Pork Chops With Artichokes And Sun-Dried Tomatoes
- 8 New York (top loin) pork chops thinly cut, 18 ounces total
- salt To taste
- pepper To taste
- 2 teaspoons butter divided
- 2 teaspoons virgin olive oil divided
- 1/2 cup chicken broth
- 1/3 cup sun dried tomatoes packed in oil drained well, cut into slivers
- 1/3 cup artichoke hearts chopped, from a 16-oz can
- 1/4 cup black olives rinsed and chopped
- 1/4 cup heavy cream
- 4 cups cooked white rice
- Sprinkle both sides of chops with salt and pepper. Melt 1 teaspoon each of the butter and oil in a large heavy skillet. Add half of the chops; fry over medium-high heat on both sides for 2 minutes or until no longer pink. Transfer to a plate and tent with foil. Repeat with remaining butter, oil and chops.
- Return skillet to heat and add chicken broth. Add tomatoes and artichoke hearts. Bring to boil; reduce heat.
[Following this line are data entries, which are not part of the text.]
Lemma concat_first ls pr q :
  ls !! pr = Some q -> (forall k, k < pr -> ls !! k = Some []) ->
  exists rest, concat ls = q ++ rest.
Proof.
  revert pr. induction ls as [|l ls IH]; intros pr Hq Hk; [done|]. destruct pr as [|pr].
  - injection Hq as ->. by exists (concat ls).
  - specialize (Hk 0 ltac:(lia)) as H0. injection H0 as ->. apply (IH pr Hq).
    intros k ?. apply (Hk (S k)). lia.
Qed.

(** The best thread of a queue state in which live [i] waits behind [l1]. *)
Lemma best_before s ls l1 i rest :
  concat ls = l1 ++ i :: rest -> alive (thread_at s i) = true ->
  exists n, best s ls = Some n /\ (n = i \/ n ∈ l1).
Proof.
  intros Hc Hi. unfold best. rewrite Hc.
  destruct (list_find _ (l1 ++ i :: rest)) as [[k n]|] eqn:Hf.
  - exists n. split; [done|]. apply list_find_Some in Hf as (Hk & Hn & Hlt).
    destruct (decide (k < length l1)) as [Hkl|Hkl].
    + right. rewrite lookup_app_l in Hk by done. by eapply list_elem_of_lookup_2.
    + left. destruct (decide (k = length l1)) as [->|].
      * rewrite list_lookup_middle in Hk by done. by injection Hk.
      * exfalso. apply (Hlt (length l1) i); [by apply list_lookup_middle|lia|done].
  - apply list_find_None in Hf. rewrite Forall_forall in Hf. exfalso. apply (Hf i); [|done].
    apply elem_of_app. right. apply elem_of_cons. by left.
Qed.

(** Where [i] still waits in a suffix of its queue without [n]. *)
Lemma suffix_shorter (q l1 l2 : list nat) i n :
  q `suffix_of` (l1 ++ i :: l2) -> NoDup (l1 ++ i :: l2) -> i ∈ q -> n ∈ l1 -> n ∉ q ->
  exists l1', q = l1' ++ i :: l2 /\ length l1' < length l1.
Proof.
  intros [pre Hpre] Hnd Hi Hn Hnq. apply list_elem_of_split in Hi as (a & b & ->).
  rewrite app_assoc in Hpre. rewrite Hpre in Hnd.
  assert (Heq : l1 = pre ++ a /\ l2 = b).
  { clear Hn Hnq. revert l1 Hpre. generalize dependent (pre ++ a). intros w Hnd.
    induction w as [|x w IH]; intros [|y l1] H; cbn in H.
    - injection H as H. by rewrite H.
    - injection H as -> H. exfalso. apply NoDup_cons in Hnd as [Hnd _]. apply Hnd.
      rewrite <- H. apply elem_of_app. right. by left.
    - injection H as -> H. exfalso. apply NoDup_cons in Hnd as [Hnd _]. apply Hnd.
      apply elem_of_app. right. by left.
    - injection H as -> H. apply NoDup_cons in Hnd as [_ Hnd].
      by destruct (IH Hnd l1 H) as [-> ->]. }
  destruct Heq as [-> ->]. exists a. split; [done|]. rewrite length_app.
  destruct pre as [|x pre]; [|simpl; lia]. destruct Hnq. apply elem_of_app. by left.
Qed.

(** One tick of a state in which [i] waits behind [l1] in the highest queue
    in use: [i] runs, or a thread of [l1] does and [i] has moved up. *)
Lemma tick_towards s ls c t pr l1 i l2 :
  sched_ok s ls -> current_idx s = Some c -> thread_at s c = Some t ->
  pr <= priority_to_index (t_priority t) -> (forall k, k < pr -> ls !! k = Some []) ->
  ls !! pr = Some (l1 ++ i :: l2) -> alive (thread_at s i) = true ->
  exists o s' n, schedule l0_of s = Some (o, s') /\ current_idx s' = Some n /\
    (n = i \/
     exists ls' t' l1' l2', sched_ok s' ls' /\ thread_at s' n = Some t' /\
       pr <= priority_to_index (t_priority t') /\ (forall k, k < pr -> ls' !! k = Some []) /\
       ls' !! pr = Some (l1' ++ i :: l2') /\ length l1' < length l1 /\
       alive (thread_at s' i) = true).
Proof.
  intros Hok Hc Ht Hp Hk Hq Hi. pose proof Hok as [Hinv Hsl Hrun _].
  assert (Hr : running s = true) by (destruct (running s); [done|rewrite Hrun in Hc; done]).
  pose proof (schedule_spec s ls c t Hinv Hsl Hr Hc Ht) as Hspec.
  destruct (schedule_requeue s ls c t Hinv Hsl Hc Ht) as (_ & Hqi & _).
  destruct (offered_lookup s ls c pr _ Hq) as [q' Hoff].
  assert (Hoffk : forall k, k < pr -> offered s ls c !! k = Some []).
  { intros k Hlt. rewrite (offered_higher s ls c t pr k Ht Hp Hlt). by apply Hk. }
  destruct (concat_first _ _ _ Hoff Hoffk) as [rest Hcat]. rewrite <- !app_assoc in Hcat.
  destruct (best_before s (offered s ls c) l1 i _ Hcat Hi) as (n & Hbest & Hn).
  rewrite Hbest in Hspec.
  destruct Hspec as (ls' & t' & Hsuf & Heq & Hinv' & Hsl' & Hna & Hnt & Hlost).
  eexists _, _, n. split; [exact Heq|]. split; [by rewrite (proj1 (proj2 (proj2 (load_frame _ _))))|].
  destruct (decide (n = i)) as [->|Hni]; [by left|right].
  assert (Hnl : n ∈ l1) by (by destruct Hn).
  pose proof (inv_nodup _ _ Hqi) as Hnd.
  assert (Hnd1 : NoDup ((l1 ++ i :: l2) ++ q')).
  { rewrite Hcat in Hnd. rewrite <- app_assoc. cbn. rewrite !app_assoc in *.
    apply NoDup_app in Hnd as [Hnd _]. rewrite <- !app_assoc in *. by cbn in *. }
  destruct (Forall2_lookup_r _ _ _ _ _ Hsuf Hoff) as (q & Hqq & Hqs).
  assert (Hiq : i ∈ q).
  { destruct (Hlost i) as [?|Hin]; [rewrite Hcat; apply elem_of_app; right; by left|done|congruence|].
    apply elem_of_concat in Hin as (pr' & q2 & Hq2 & Hiq2).
    destruct (suffixes_lookup _ _ _ _ Hsuf Hq2) as (q3 & Hq3 & pre & ->).
    destruct (inv_queued _ _ Hqi pr' _ i Hq3) as (u & Hu & _ & <-); [apply elem_of_app; by right|].
    destruct (inv_queued _ _ Hqi pr _ i Hoff) as (v & Hv & _ & <-).
    { rewrite <- app_assoc. apply elem_of_app. right. by left. }
    congruence. }
  rewrite <- app_assoc in Hqs, Hnd1. cbn in Hqs, Hnd1.
  destruct (suffix_shorter q l1 (l2 ++ q') i n Hqs Hnd1 Hiq Hnl) as (l1' & -> & Hlt).
  { intros Hnq. destruct (proj2 Hinv' n eq_refl) as [Hnc _]. apply Hnc, elem_of_concat. eauto. }
  assert (Hnin : n ∈ concat ls).
  { apply elem_of_concat. exists pr, (l1 ++ i :: l2). split; [exact Hq|]. apply elem_of_app. by left. }
  assert (Hiin : i ∈ concat ls).
  { apply elem_of_concat. exists pr, (l1 ++ i :: l2). split; [exact Hq|]. apply elem_of_app. right. by left. }
  destruct (proj2 Hinv c Hc) as [Hcn _].
  assert (n <> c) by (intros ->; done). assert (i <> c) by (intros ->; done).
  destruct (inv_queued _ _ (proj1 Hinv) pr _ n Hq) as (u & Hu & _ & Hup);
    [apply elem_of_app; by left|].
  exists ls', (mark_running u), l1', (l2 ++ q'). split_and!.
  - apply load_ok. by apply (after_pick_ok s ls).
  - rewrite thread_at_load, after_pick_at, Hu. cbn zeta.
    destruct (decide (c = n)); [congruence|]. by destruct (decide (n = n)).
  - cbn. lia.
  - intros k Hkp. destruct (Forall2_lookup_r _ _ _ _ _ Hsuf (Hoffk k Hkp)) as (q0 & Hq0 & Hs0).
    by apply suffix_nil_inv in Hs0 as ->.
  - done.
  - done.
  - rewrite thread_at_load, after_pick_at. cbn zeta.
    destruct (decide (c = i)); [congruence|]. by destruct (decide (n = i)).
Qed.

(** ** Properties *)

(** C3. The scheduler's invariant: from a good state, whatever sequence of
    events happens, every slot number is queued at most once and in the
    queue of its thread's priority, the current thread is running and not
    queued, and queued threads are ready or dead; in the state reached,
    neither a tick nor the current thread's stopping can panic. *)
Theorem scheduler_stays_consistent s ls tr s' :
  sched_ok s ls -> rtc_steps sched_step s tr s' ->
  exists ls', sched_ok s' ls' /\ is_Some (schedule l0_of s') /\
    (forall c st, current_idx s' = Some c -> is_Some (schedule l0_of (stop_current s' c st))).
Proof.
  intros Hok Hs. destruct (sched_steps_ok s ls tr s' Hok Hs) as [ls' Hok']. exists ls'.
  split; [done|].
  assert (Hsome : forall s1, sched_inv s1 ls' -> slices_ok s1 ->
    (running s1 = false -> current_idx s1 = None) -> is_Some (schedule l0_of s1)).
  { intros s1 Hinv Hsl Hrun. destruct (running s1) eqn:Hr.
    - destruct (current_idx s1) as [c|] eqn:Hc.
      + destruct (proj2 Hinv c Hc) as [_ [t Ht]].
        pose proof (schedule_spec s1 ls' c t Hinv Hsl Hr Hc Ht) as H.
        destruct (best s1 (offered s1 ls' c)).
        * destruct H as (? & ? & _ & -> & _). by eexists.
        * destruct H as [? ->]. by eexists.
      + unfold schedule. rewrite Hr, Hc. by eexists.
    - unfold schedule. rewrite Hr. by eexists. }
  split.
  - destruct Hok' as [Hinv Hsl Hrun _]. by apply Hsome.
  - intros c st Hc. destruct (stop_ok s' ls' c st Hok' Hc) as (Hinv & Hsl & Hc' & Hr).
    apply Hsome; try done. rewrite Hr, Hc'. intros Hr'.
    rewrite (ok_running s' ls' Hok' Hr') in Hc. congruence.
Qed.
Simmer, uncovered, over medium-low heat for 5 minutes. Stir in black olives and cream along with pork chops and any plate juice. Cover and let rest for 5 minutes.
- Serve over hot, buttered white rice.
new, salt, pepper, butter, virgin olive oil, chicken broth, tomatoes, black olives, heavy cream, white rice
Taken from www.yummly.com/recipe/Pork-Chops-with-Artichokes-and-Sun-Dried-Tomatoes-2249163 (may not work)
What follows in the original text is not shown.